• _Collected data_
(** X1. [busy] is up exactly while a run is in flight. In a session that
    starts at rest with [busy] down, whatever the user does (choosing
    files and typing also while a request is pending, clicking) and in
    whatever order the pending runs go on, after every action: at most one
    run is in flight, and what it has still to do ends in
    [setBusy(false)]; [busy] is up exactly when one is; the buttons are
    disabled exactly when no file is chosen or a run is in flight. A click
    on a disabled button does nothing; a click on an enabled one raises
    [busy], issues the first request of the handler and leaves the rest of
    its run in flight, so a second run never starts before the first has
    ended. The run in flight goes on by its effects up to and including
    its next request, or to its end when no request is left. *)
Theorem session_busy_tracks_flight (actions : list Action) (s : AppState) (l : Live) :
  busy s = false ->
  l = session actions (at_rest s) ->
  length (in_flight l) <= 1
  /\ Forall closing (in_flight l)
  /\ (busy (shown l) = true <-> in_flight l <> [])
  /\ (disabled (shown l) = true <-> file (shown l) = None \/ in_flight l <> [])
  /\ (forall h env, disabled (shown l) = true -> step l (Click h env) = l)
  /\ (forall h env,
        disabled (shown l) = false ->
        exists req rest,
          events h env (shown l) = EvSetBusy true :: EvFetch req :: rest
          /\ step l (Click h env)
             = {| shown := with_busy true (shown l); in_flight := [rest] |})
  /\ (forall evs,
        in_flight l = [evs] ->
        exists now later,
          evs = (now ++ later)%list
          /\ step l (Resume 0)
             = {| shown := replay now (shown l);
                  in_flight := match later with [] => [] | _ :: _ => [later] end |}
          /\ ((requests now = [] /\ later = [])
              \/ (exists pre r,
                    now = (pre ++ [EvFetch r])%list /\ requests pre = []
                    /\ later <> []))).
Proof.
  intros Hbusy ->.
  assert (Hinv : one_run (session actions (at_rest s))).
  { apply session_one_run. left. split; [reflexivity | exact Hbusy]. }
  set (l := session actions (at_rest s)) in *.
  destruct (one_run_busy _ Hinv) as (Hlen & Hup & Hdown).
  split; [exact Hlen |]. split.
  { destruct Hinv as [[-> _] | (evs & -> & Hclosing & _)]; repeat constructor.
    exact Hclosing. }
  split; [exact Hup |]. split.
  { unfold disabled, canRun. rewrite <- Hup.
    destruct (file (shown l)) as [f |]; destruct (busy (shown l)); simpl;
      split; intros H; try reflexivity; try discriminate; try (now left); try (now right);
      destruct H as [H | H]; discriminate. }
  split.
  { intros h env Hd. simpl. now rewrite Hd. }
  split.
  - intros h env Hd. simpl. rewrite Hd. unfold disabled, canRun in Hd.
    destruct (file (shown l)) as [f |] eqn:Hfile; [| discriminate]. simpl in Hd.
    destruct (events_shape h env (shown l) f Hfile) as (rest & Hev & Hrest).
    exists (first_request h env (shown l) f), rest. split; [exact Hev |].
    rewrite Hev. unfold advance. simpl. rewrite (proj1 Hdown Hd).
    destruct rest as [| ev rest]; [now elim (closing_nonempty [] Hrest) |].
    reflexivity.
  - intros evs Hone.
    assert (Hclosing : closing evs).
    { destruct Hinv as [[Hnone _] | (evs0 & Hone0 & Hc & _)]; congruence. }
    exists (fst (until_fetch evs)), (snd (until_fetch evs)).
    split; [apply until_fetch_app |]. split.
    + simpl. rewrite Hone. simpl. unfold advance.
      destruct (until_fetch evs) as [now later]. simpl.
      destruct later; reflexivity.
    + destruct (until_fetch_spec evs) as [Hend | (pre & r & Hnow & Hpre)];
        [left; exact Hend | right].
      exists pre, r. split; [exact Hnow |]. split; [exact Hpre |].
      intros Hlater. destruct Hclosing as (mid & Hmid & _).
      pose proof (until_fetch_app evs) as Happ.
      rewrite Hnow, Hlater, app_nil_r, Hmid in Happ.
      apply app_inj_tail in Happ as [_ Habs]. discriminate.
Qed.

(** A session in which the user types and clicks again while the
    prevalence request is pending, and changes the file before the plot
    request returns. *)
Lemma session_busy_tracks_flight_witness :
  length (in_flight (session Scenario.impatient (at_rest initial))) <= 1
  /\ Forall closing (in_flight (session Scenario.impatient (at_rest initial)))
  /\ (busy (shown (session Scenario.impatient (at_rest initial))) = true
      <-> in_flight (session Scenario.impatient (at_rest initial)) <> [])
  /\ (disabled (shown (session Scenario.impatient (at_rest initial))) = true
      <-> file (shown (session Scenario.impatient (at_rest initial))) = None
          \/ in_flight (session Scenario.impatient (at_rest initial)) <> [])
  /\ (forall h env,
        disabled (shown (session Scenario.impatient (at_rest initial))) = true ->
        step (session Scenario.impatient (at_rest initial)) (Click h env)
        = session Scenario.impatient (at_rest initial))
  /\ (forall h env,
        disabled (shown (session Scenario.impatient (at_rest initial))) = false ->
        exists req rest,
          events h env (shown (session Scenario.impatient (at_rest initial)))
          = EvSetBusy true :: EvFetch req :: rest
          /\ step (session Scenario.impatient (at_rest initial)) (Click h env)
             = {| shown := with_busy true
                             (shown (session Scenario.impatient (at_rest initial)));
                  in_flight := [rest] |})
  /\ (forall evs,
        in_flight (session Scenario.impatient (at_rest initial)) = [evs] ->
        exists now later,
          evs = (now ++ later)%list
          /\ step (session Scenario.impatient (at_rest initial)) (Resume 0)
             = {| shown := replay now
                             (shown (session Scenario.impatient (at_rest initial)));
                  in_flight := match later with [] => [] | _ :: _ => [later] end |}
          /\ ((requests now = [] /\ later = [])
              \/ (exists pre r,
                    now = (pre ++ [EvFetch r])%list /\ requests pre = []
                    /\ later <> []))).
Proof.
  apply (session_busy_tracks_flight Scenario.impatient initial
           (session Scenario.impatient (at_rest initial))).
  - reflexivity.
  - reflexivity.
Defined.

(** At the end of that session the plot is still awaited, the second click
    has done nothing, and the file is gone from the input. *)
Example impatient_session :
  session Scenario.impatient (at_rest initial)
  = {| shown :=
         with_file None
           (with_prevRows (VJson (JArr (map PrevRow_value Scenario.prev_rows)))
              (with_by "sex" (with_busy true Scenario.loaded)));
       in_flight :=
         [[EvSetPlotUrl "blob:http://localhost:5173/PNG"; EvSetBusy false]] |}.
Proof. reflexivity. Qed.

(** While the prevalence request is pending [busy] is up between two
    actions, the inputs still take what the user types, and the run goes
    on with what its closure held at the click: the plot request carries
    no [by] entry although [by] now reads [sex]. *)
Example busy_is_up_while_pending :
  session [ChooseFiles (Some [Scenario.brfss]);
           Click RunPrev Scenario.table_and_plot; TypeBy "sex"; Resume 0]
    (at_rest initial)
  = {| shown :=
         with_prevRows (VJson (JArr (map PrevRow_value Scenario.prev_rows)))
           (with_by "sex" (with_busy true Scenario.loaded));
       in_flight :=
         [[EvSetPlotUrl "blob:http://localhost:5173/PNG"; EvSetBusy false]] |}
  /\ requests (events RunPrev Scenario.table_and_plot Scenario.loaded)
     = [prevalence_request Scenario.table_and_plot Scenario.loaded Scenario.brfss;
        plot_request Scenario.table_and_plot Scenario.loaded Scenario.brfss]
  /\ form_get "by"
       (body (plot_request Scenario.table_and_plot Scenario.loaded Scenario.brfss))
     = None.
Proof. repeat split. Qed.

Lemma session_app (xs ys : list Action) (l : Live) :
  session (xs ++ ys) l = session ys (session xs l).
Proof. apply fold_left_app. Qed.

(** The sessions in which every run ends before the next action are among
    the sessions: what holds of every session holds of them. *)
Lemma runs_alone_are_sessions (actions : list Action) (s : AppState) :
  session (concat (settled <$> actions)) (at_rest s)
  = at_rest (fold_left run_alone actions s).
Proof.
  revert s. induction actions as [| a actions IH]; intros s; [reflexivity |].
  cbn [fmap list_fmap concat fold_left]. rewrite session_app.
  change (list_fmap _ _ settled actions) with (settled <$> actions).
  assert (H : session (settled a) (at_rest s) = at_rest (run_alone s a)).
  { destruct a as [files | v | v | v | h env | i]; try reflexivity.
    cbn [settled run_alone]. destruct (disabled s) eqn:Hd.
    - unfold session. cbn [fold_left step at_rest shown in_flight]. rewrite Hd.
      reflexivity.
    - exact (uninterrupted_run h env s Hd). }
  rewrite H. apply IH.
Qed.

Lemma js_or_null_or_truthy (t : JSValue) : null_or_truthy (js_or t (VJson JNull)).
Proof.
  unfold js_or, null_or_truthy. destruct (truthy t) eqn:Ht; [now right | now left].
Qed.

(** What a run stores in [orRows] is [null] or truthy. *)
Lemma events_or_ok (h : Handler) (env : Env) (s : AppState) : Forall or_ok (events h env s).
Proof.
  unfold events. destruct (file s) as [f |] eqn:Hfile.
  - destruct h; each_path Hfile; simpl;
      repeat (constructor; [first [exact I | apply js_or_null_or_truthy] |]);
      constructor.
  - rewrite (invoke_without_file h env s Hfile). constructor.
Qed.

Lemma replay_or_ok (evs : list Event) (s : AppState) :
  Forall or_ok evs -> null_or_truthy (orRows s) -> null_or_truthy (orRows (replay evs s)).
Proof.
  intros Hevs. revert s. induction Hevs as [| ev evs Hev _ IH]; intros s Hs; [exact Hs |].
  apply IH. destruct ev; simpl; try exact Hs. exact Hev.
Qed.

(** What a session keeps true of [orRows]: the cell and every value still
    to be stored in it are [null] or truthy. *)
Lemma step_or_ok (l : Live) (a : Action) :
  null_or_truthy (orRows (shown l)) /\ Forall (Forall or_ok) (in_flight l) ->
  null_or_truthy (orRows (shown (step l a)))
  /\ Forall (Forall or_ok) (in_flight (step l a)).
Proof.
  intros [Hs Hq]. destruct a as [files | v | v | v | h env | i];
    try (split; [exact Hs | exact Hq]).
  - simpl. destruct (disabled (shown l)); [split; [exact Hs | exact Hq] |].
    destruct (until_fetch_Forall or_ok _ (events_or_ok h env (shown l))) as [Hnow Hlater].
    unfold advance.
    destruct (until_fetch (events h env (shown l))) as [now later]. simpl in *.
    destruct later as [| ev later]; simpl.
    + split; [now apply replay_or_ok | exact Hq].
    + split; [now apply replay_or_ok |]. apply Forall_app. split; [exact Hq |].
      now constructor.
  - simpl. destruct (in_flight l !! i) as [evs |] eqn:Hi; [| split; [exact Hs | exact Hq]].
    pose proof (Forall_lookup_1 _ _ _ _ Hq Hi) as Hevs.
    destruct (until_fetch_Forall or_ok evs Hevs) as [Hnow Hlater].
    unfold advance. destruct (until_fetch evs) as [now later]. simpl in *.
    destruct later as [| ev later]; simpl.
    + split; [now apply replay_or_ok | now apply Forall_delete].
    + split; [now apply replay_or_ok | now apply Forall_insert].
Qed.

(** X12. [orRows] is always [null] or truthy. From a state where it is,
    the first render for one, no sequence of actions brings a falsy value
    other than [null] into it, whatever the server answers and however the
    runs in flight interleave with the user: the guard [orRows && ...] of
    the results never lets a stray [0], [false] or empty string through. *)
Theorem session_orRows_null_or_truthy (actions : list Action) (s : AppState) :
  null_or_truthy (orRows s) ->
  null_or_truthy (orRows (shown (session actions (at_rest s)))).
Proof.
  intros Hs.
  assert (H : forall l,
             null_or_truthy (orRows (shown l)) /\ Forall (Forall or_ok) (in_flight l) ->
             null_or_truthy (orRows (shown (session actions l)))
             /\ Forall (Forall or_ok) (in_flight (session actions l))).
  { induction actions as [| a actions IH]; intros l Hl; [exact Hl |].
    rewrite session_cons. apply IH, step_or_ok, Hl. }
  apply (H (at_rest s)). split; [exact Hs | constructor].
Qed.

(** A regression whose table field is the number zero. *)
Lemma session_orRows_null_or_truthy_witness :
  null_or_truthy
    (orRows (shown (session [ChooseFiles (Some [Scenario.brfss]);
                             Click RunLogit Scenario.logit_zero; Resume 0]
                      (at_rest initial)))).
Proof.
  apply (session_orRows_null_or_truthy
           [ChooseFiles (Some [Scenario.brfss]); Click RunLogit Scenario.logit_zero;
            Resume 0]
           initial).
  left. reflexivity.
Defined.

• _WHAT TO WORK ON_
From the first line above through the line that contains "apply session_one_run. left.", quote each line exactly. Output nothing more.

• _ANSWER_
(** X1. [busy] is up exactly while a run is in flight. In a session that
    starts at rest with [busy] down, whatever the user does (choosing
    files and typing also while a request is pending, clicking) and in
    whatever order the pending runs go on, after every action: at most one
    run is in flight, and what it has still to do ends in
    [setBusy(false)]; [busy] is up exactly when one is; the buttons are
    disabled exactly when no file is chosen or a run is in flight. A click
    on a disabled button does nothing; a click on an enabled one raises
    [busy], issues the first request of the handler and leaves the rest of
    its run in flight, so a second run never starts before the first has
    ended. The run in flight goes on by its effects up to and including
    its next request, or to its end when no request is left. *)
Theorem session_busy_tracks_flight (actions : list Action) (s : AppState) (l : Live) :
  busy s = false ->
  l = session actions (at_rest s) ->
  length (in_flight l) <= 1
  /\ Forall closing (in_flight l)
  /\ (busy (shown l) = true <-> in_flight l <> [])
  /\ (disabled (shown l) = true <-> file (shown l) = None \/ in_flight l <> [])
  /\ (forall h env, disabled (shown l) = true -> step l (Click h env) = l)
  /\ (forall h env,
        disabled (shown l) = false ->
        exists req rest,
          events h env (shown l) = EvSetBusy true :: EvFetch req :: rest
          /\ step l (Click h env)
             = {| shown := with_busy true (shown l); in_flight := [rest] |})
  /\ (forall evs,
        in_flight l = [evs] ->
        exists now later,
          evs = (now ++ later)%list
          /\ step l (Resume 0)
             = {| shown := replay now (shown l);
                  in_flight := match later with [] => [] | _ :: _ => [later] end |}
          /\ ((requests now = [] /\ later = [])
              \/ (exists pre r,
                    now = (pre ++ [EvFetch r])%list /\ requests pre = []
                    /\ later <> []))).
Proof.
  intros Hbusy ->.
  assert (Hinv : one_run (session actions (at_rest s))).
  { apply session_one_run. left. split; [reflexivity | exact Hbusy]. }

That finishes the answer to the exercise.